**Exercise objective:**
Use the entries below and reproduce exactly the lines from the one containing "- apply toy_store_accepted." down to the one containing "- refine (names_path_text", both of them included.
§ §
(* ===== verification/CwdFacts.v ===== *)
(** The working directory the guest is told: where its place on the host is
    inside the root, and what getcwd leaves in its buffer on the architectures
    that keep the first argument's register, and on the others. *)

From Stdlib Require Import ZArith Lia Ascii String.
From stdpp Require Import base list numbers.
From S2P Require Import Prelude Stdio Arch Syscalls World Guest ToyKernel GuestFacts Creds Owners Config Path PathFacts Live.
From S2P Require Import Tracee PathArg Dac Identity Mounts Exec Rewrite Fake Safety Wp RewriteFacts IdentityFacts FakeFacts MountFacts ExecFacts.
Local Open Scope Z_scope.
Local Open Scope emu_scope.

(** ** From the host's paths to the guest's *)

(** A path below a directory, in one piece or with what follows its slash. *)
Definition below (dir path : cstr) : Prop := path = dir \/ exists rest, path = dir ++ SLASH :: rest.

Lemma has_prefix_below path dir : NUL ∉ path -> has_prefix path dir (strlen dir) = true -> below dir path.
Proof.
  unfold has_prefix, strncmp_eq; intros Hn [Ht%bool_decide_eq_true Hc]%andb_true_iff.
  rewrite (ztake_ge _ dir) in Ht by lia; pose proof (ztake_zdrop (strlen dir) path) as Hp; rewrite Ht in Hp.
  destruct (zdrop (strlen dir) path) as [|c rest]; [constructor 1; by rewrite <- Hp, app_nil_r|constructor 2; exists rest].
  assert (chr_at path (strlen dir) = c) as Hat.
  { rewrite <- Hp; unfold chr_at, strlen; by rewrite Nat2Z.id, nth_middle. }
  rewrite Hat in Hc; apply orb_true_iff in Hc as [Hs|Hz%bool_decide_eq_true]; [apply is_slash_spec in Hs; by subst c|].
  destruct Hn; rewrite <- Hp, Hz; apply elem_of_app; constructor 2; constructor.
Qed.

(** Without bindings: the guest path of a host path is what follows the root. *)
Lemma host_to_guest_root ctx root host g :
  nbindings ctx = 0 -> NUL ∉ host -> strlen host < PATH_LEN -> emuroot_host_to_guest ctx root host PATH_LEN = Some g ->
  root <> [] /\ (host = root /\ g = [SLASH] \/ exists rest, host = root ++ SLASH :: rest /\ g = SLASH :: rest).
Proof.
  intros Hb Hn Hl; unfold emuroot_host_to_guest; rewrite active_none by done; cbn [pick_longest foldl].
  destruct (negb _ && _) eqn:E; [|done]; intros [= <-]; apply andb_true_iff in E as [Hr Hp]; split.
  { intros ->; by rewrite bool_decide_eq_true_2 in Hr. }
  apply has_prefix_below in Hp as [->|(rest & ->)]; [constructor 1|constructor 2; exists rest|done].
  - split; [done|]; replace (zdrop (strlen root) root) with (@nil ascii) by (unfold zdrop, strlen; rewrite Nat2Z.id; by rewrite drop_all).
    by unfold slash_if_empty, snprintf, ztake; rewrite !take_nil.
  - split; [done|]; rewrite zdrop_app_strlen; rewrite strlen_app in Hl; pose proof (strlen_nonneg root).
    by rewrite snprintf_fits by lia.
Qed.

(** The guest's path leads back to where it came from, but for a slash at the
    root itself. *)
Lemma host_to_guest_back ctx root host g :
  nbindings ctx = 0 -> NUL ∉ host -> strlen host < PATH_LEN -> emuroot_host_to_guest ctx root host PATH_LEN = Some g ->
  strlen g <= Z.max 1 (strlen host) /\
  (map_to_host ctx root g PATH_LEN = host \/ host = root /\ map_to_host ctx root g PATH_LEN = snprintf PATH_LEN (root ++ [SLASH])).
Proof.
  intros Hb Hn Hl Hg; rewrite map_to_host_no_bindings by (by apply active_none).
  destruct (host_to_guest_root _ _ _ _ Hb Hn Hl Hg) as [_ [[-> ->]|(rest & -> & ->)]]; split.
  - change (strlen [SLASH]) with 1; lia.
  - by constructor 2.
  - rewrite strlen_app; pose proof (strlen_nonneg root); lia.
  - constructor 1; by apply snprintf_fits.
Qed.

(** ** getcwd *)

Section theorems.
Context {abi : ABI} `{!ABIOk abi} `{live : GuestLive abi_arch W}.

Lemma getcwd_action : action_entry NR_getcwd = Some A_GETCWD.
Proof. unfold action_entry, keep_action; by destruct (lp64 abi_arch). Qed.

(** A path of the guest written to its memory. *)
Lemma wp_write_text a str P (s : engine W) :
  is_addr abi_arch a -> all_of (guest_rw (e_world s) (t_pid (e_t s))) a (strlen str + 1) ->
  (forall w', guest_cstr w' (t_pid (e_t s)) a str ->
     agree_outside (mem (e_world s) (t_pid (e_t s))) (mem w' (t_pid (e_t s))) a (strlen str + 1) ->
     P true (s <| e_world := w' |>)) -> wp (mem_write a (str ++ [NUL])) P s.
Proof.
  intros Ha Hrw HP; apply wp_mem_write; cbv zeta; assert (strlen (str ++ [NUL]) = strlen str + 1) as Hl by (by rewrite strlen_app).
  assert (str ++ [NUL] <> []) as Hne by (by destruct str).
  pose proof (write_live (e_world s) (t_pid (e_t s)) a (str ++ [NUL]) Ha Hne) as Hok; rewrite Hl in Hok; specialize (Hok Hrw); rewrite Hok.
  destruct (write_same (e_world s) (t_pid (e_t s)) a (str ++ [NUL]) Ha) as (_ & _ & Hout); rewrite Hl in Hout.
  apply HP; [|exact Hout]; apply guest_cstr_at; exact (write_bytes (e_world s) (t_pid (e_t s)) a (str ++ [NUL]) Ha Hok).
Qed.

(** Nothing is read at an address that is not mapped. *)
Lemma read_str_unmapped (w : W) pid a : is_addr abi_arch a -> mem w pid a = None ->
  (guest_read_str abi_arch w pid a PATH_LEN).2 = None.
Proof.
  intros Ha Hno; unfold guest_read_str; destruct (Z.to_nat PATH_LEN) as [|fuel] eqn:Hf; [discriminate Hf|].
  cbn [read_chunks]; change (strlen []) with 0; change (0 + 1 <? PATH_LEN) with true; cbv iota zeta; rewrite Z.add_0_r, uword_small by exact Ha.
  set (want := if _ <? CHUNK then _ else _); pose proof (read_bytes w pid a want) as Hb.
  destruct (guest_read w pid a want) as [w1 [[|c bs]|]]; cbn [snd] in *; [done| |done].
  destruct (Hb (c :: bs) Ha ltac:(done) eq_refl) as [_ Hat]; specialize (Hat 0%nat c eq_refl).
  rewrite Z.add_0_r in Hat; congruence.
Qed.

(** The handler's work, once it has found [buf] in the first argument's register. *)
Lemma wp_getcwd_patched (s : engine W) buf cwd guest ret :
  let pid := t_pid (e_t s) in
  regs_wf abi_arch (e_regs s) -> store_accepted (W := W) pid -> 0 < ret -> Arch.reg_arg abi_arch 1 (e_regs s) = buf ->
  text_at s (e_world s) buf cwd -> emuroot_host_to_guest (e_ctx s) (t_root (e_t s)) cwd PATH_LEN = Some guest ->
  strlen guest < PATH_LEN -> all_of (guest_rw (e_world s) pid) buf (strlen guest + 1) ->
  wp (fake_getcwd ret) (fun _ s' =>
    guest_cstr (e_world s') pid buf guest /\ agree_outside (mem (e_world s) pid) (mem (e_world s') pid) buf (strlen guest + 1) /\
    Arch.get abi_arch RET (e_regs s') = strlen guest + 1 /\ kernel_regs (e_world s') pid = Some (e_regs s')) s.
Proof.
  intros pid Hr Hacc Hret Hbuf Htext Hg Hgl Hrw; pose proof Htext as (Haddr & _).
  destruct s as [ctx t regs ld w]; fields; unfold fake_getcwd; rewrite (proj2 (Z.leb_gt _ _)) by exact Hret.
  apply wp_bind, wp_arg; fields; rewrite Hbuf; apply wp_bind.
  apply (wp_text (Engine ctx t regs ld w) buf cwd); [exact Htext|reflexivity|]; intros w1 (_ & Hm1 & _) Hrw1; wp_run; fields.
  cbn [mbind option_bind]; rewrite Hg.
  apply wp_bind, wp_write_text; fields; [exact Haddr|rewrite Hrw1; exact Hrw|]; intros w2 Hc2 Hout; cbv iota.
  unfold set_result; wp_run; fields; apply wp_store_accepted; fields; [exact Hacc|by apply put_wf|].
  intros b w3 Hm3 _ Hk; wp_run; fields; split; [|split; [|split; [|exact Hk]]].
  - unfold guest_cstr in *; by rewrite Hm3.
  - rewrite Hm3, <- Hm1; exact Hout.
  - rewrite get_put_eq by done; apply uword_small; pose proof (strlen_nonneg guest); pose proof (word_bits_ge abi_arch).
    assert (2 ^ 32 <= 2 ^ word_bits abi_arch) by (apply Z.pow_le_mono_r; lia); unfold PATH_LEN in *; lia.
Qed.

(** The result is what the first argument's register holds, where the two share one. *)
Lemma result_in_arg1 (s : engine W) :
  regs_wf abi_arch (e_regs s) -> ret_is_arg1 abi_arch = true -> 0 < the_ret s -> Arch.reg_arg abi_arch 1 (e_regs s) = the_ret s.
Proof.
  intros Hr Hshare%ret_is_arg1_spec; unfold the_ret, slong, Arch.reg_arg, Arch.get; rewrite Hshare.
  pose proof (get_range abi_arch (ARG 1) _ Hr) as Hrange; unfold is_addr, Arch.get in Hrange.
  rewrite uword_small by exact Hrange; case_ifs; lia.
Qed.

(** C11: what getcwd tells the guest. The real call has left a host directory in
    the guest's buffer (its first argument, as saved at entry), and that
    directory lies under the root or a bound directory. On x86 and x86-64, where
    the argument's register outlives the call, the buffer then holds the
    directory's guest path, the result is its length with the NUL, and no other
    byte of memory changes. On the other architectures the result has taken the
    register's place: the handler looks for the path at the address given by the
    result, a small number where nothing is mapped, and leaves the registers and
    the memory as they are, with the host's path in the buffer. When nothing is
    bound, the guest path is no longer than the host path, so it fits the buffer
    the kernel has filled, and the engine translates it back to the host
    directory (with a slash after it if that is the root itself). *)
Theorem getcwd_reported (calloc : Z -> Z -> bool) (kstat : stat_layout) (s : engine W) (z : Z) (cwd guest : cstr) :
  let buf := saved_arg (e_t s) 0 in let pid := t_pid (e_t s) in let root := t_root (e_t s) in
  regs_wf abi_arch (e_regs s) -> store_accepted (W := W) pid ->
  nr NR_getcwd = Some z -> t_sysno (e_t s) = z -> created (e_t s) = [] -> 0 < the_ret s ->
  (ret_is_arg1 abi_arch = false -> Arch.reg_arg abi_arch 1 (e_regs s) = buf) ->
  (ret_is_arg1 abi_arch = true -> mem (e_world s) pid (the_ret s) = None) ->
  text_at s (e_world s) buf cwd -> emuroot_host_to_guest (e_ctx s) root cwd PATH_LEN = Some guest ->
  all_of (guest_rw (e_world s) pid) buf (strlen guest + 1) ->
  wp (emuroot_on_exit calloc kstat) (fun _ s' =>
    if ret_is_arg1 abi_arch then
      e_regs s' = e_regs s /\ mem (e_world s') = mem (e_world s) /\ kernel_regs (e_world s') = kernel_regs (e_world s)
    else
      guest_cstr (e_world s') pid buf guest /\ agree_outside (mem (e_world s) pid) (mem (e_world s') pid) buf (strlen guest + 1) /\
      Arch.get abi_arch RET (e_regs s') = strlen guest + 1 /\ kernel_regs (e_world s') pid = Some (e_regs s')) s /\
  (nbindings (e_ctx s) = 0 ->
    strlen guest <= Z.max 1 (strlen cwd) /\
    (map_to_host (e_ctx s) root guest PATH_LEN = cwd \/
     cwd = root /\ map_to_host (e_ctx s) root guest PATH_LEN = snprintf PATH_LEN (root ++ [SLASH]))).
Proof.
  intros buf pid root Hr Hacc Hn Hz Hcr Hret Hkeep Hlost Htext Hg Hrw; pose proof Htext as (Haddr & Hnul & Hlen & _).
  split; [|intros Hb; by apply host_to_guest_back].
  assert (strlen guest < PATH_LEN) as Hgl by (by eapply host_to_guest_fits; [|exact Hg]).
  unfold emuroot_on_exit, record_created; wp_run.
  cbn [e_t created update eta_engine eta_tracee]; rewrite Hcr; change (bool_decide ([] = [])) with true; cbv iota; wp_run.
  cbn [e_t e_ctx t_sysno update eta_engine eta_tracee]; rewrite Hz, (action_of_entry _ z Hn), getcwd_action.
  pose proof (result_in_arg1 s Hr) as Hsame; fold (the_ret s).
  destruct s as [ctx t regs ld w]; fields; destruct (ret_is_arg1 abi_arch).
  - specialize (Hsame eq_refl Hret); specialize (Hlost eq_refl).
    unfold fake_getcwd; rewrite (proj2 (Z.leb_gt _ _)) by exact Hret; apply wp_bind, wp_arg; fields; rewrite Hsame.
    assert (is_addr abi_arch (the_ret (Engine ctx t regs ld w))) as Ha by (rewrite <- Hsame; apply (get_range _ (ARG 1) _ Hr)).
    destruct (read_str_world w pid _ PATH_LEN Ha) as (_ & Hm & Hk); apply wp_bind, wp_mem_read_str; cbv zeta; fields.
    rewrite (read_str_unmapped w (t_pid t) _ Ha Hlost); cbn [mbind option_bind]; wp_run; fields; by split.
  - eapply wp_mono; [|apply (wp_getcwd_patched (Engine ctx (t <| logged := false |>) regs ld w) buf cwd guest); fields; try done; by apply Hkeep].
    intros ? s1 H3; exact H3.
Qed.
End theorems.

(** getcwd has left "/r/home" in the guest's buffer; its root is "/r". *)
Definition toy_cwd : toy := Toy (toy_page (lit "/r/home")) (Z.eqb 1) (zero_regs X86_64) true [] [] [] 1000.
Definition toy_cwd_engine : engine (tracer toy) :=
  let s := toy_engine toy_cwd (lit "/r") 79 [4096; 100] in
  s <| e_regs := put X86_64 RET 8 (e_regs s) |> <| e_t := e_t s <| t_sysno := 79 |> <| t_args := [4096; 100] |> |>.

Lemma getcwd_reported_witness :
  wp (emuroot_on_exit (abi := x86_64_abi) calloc_64 x86_64_stat) (fun _ s' =>
    guest_cstr (H1 := toy_guest_laws) (e_world s') 7 4096 (lit "/home") /\
    agree_outside (mem (GuestLaws := toy_guest_laws) (e_world toy_cwd_engine) 7) (mem (GuestLaws := toy_guest_laws) (e_world s') 7) 4096 6 /\
    Arch.get X86_64 RET (e_regs s') = 6 /\ kernel_regs (GuestLaws := toy_guest_laws) (e_world s') 7 = Some (e_regs s')) toy_cwd_engine.
Proof.
  apply (getcwd_reported (abi := x86_64_abi) (live := toy_guest_live) calloc_64 x86_64_stat toy_cwd_engine 79 (lit "/r/home") (lit "/home")).
  - apply put_wf, toy_regs_of_wf.
  - apply toy_store_accepted.
  - reflexivity.
  - reflexivity.
  - reflexivity.
  - vm_compute; reflexivity.
  - intros _; vm_compute; reflexivity.
  - discriminate.
  - refine (names_path_text (abi := x86_64_abi) (laws := toy_guest_laws) toy_cwd_engine (e_world toy_cwd_engine) (e_regs toy_cwd_engine) 1 (lit "/r/home") _ _); [apply put_wf, toy_regs_of_wf|].
    apply (toy_names_path toy_cwd (e_regs toy_cwd_engine) 1 (lit "/r/home"));
      [reflexivity|vm_compute; discriminate|vm_compute; discriminate|reflexivity|reflexivity|reflexivity|vm_compute; reflexivity].
  - vm_compute; reflexivity.
  - intros x Hx; change (strlen (lit "/home")) with 5 in Hx; apply (toy_page_accessible toy_cwd 4096 6); try done; exact Hx.
Defined.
§ §
**Response to this task:**
  - apply toy_store_accepted.
  - reflexivity.
  - reflexivity.
  - reflexivity.
  - vm_compute; reflexivity.
  - intros _; vm_compute; reflexivity.
  - discriminate.
  - refine (names_path_text (abi := x86_64_abi) (laws := toy_guest_laws) toy_cwd_engine (e_world toy_cwd_engine) (e_regs toy_cwd_engine) 1 (lit "/r/home") _ _); [apply put_wf, toy_regs_of_wf|].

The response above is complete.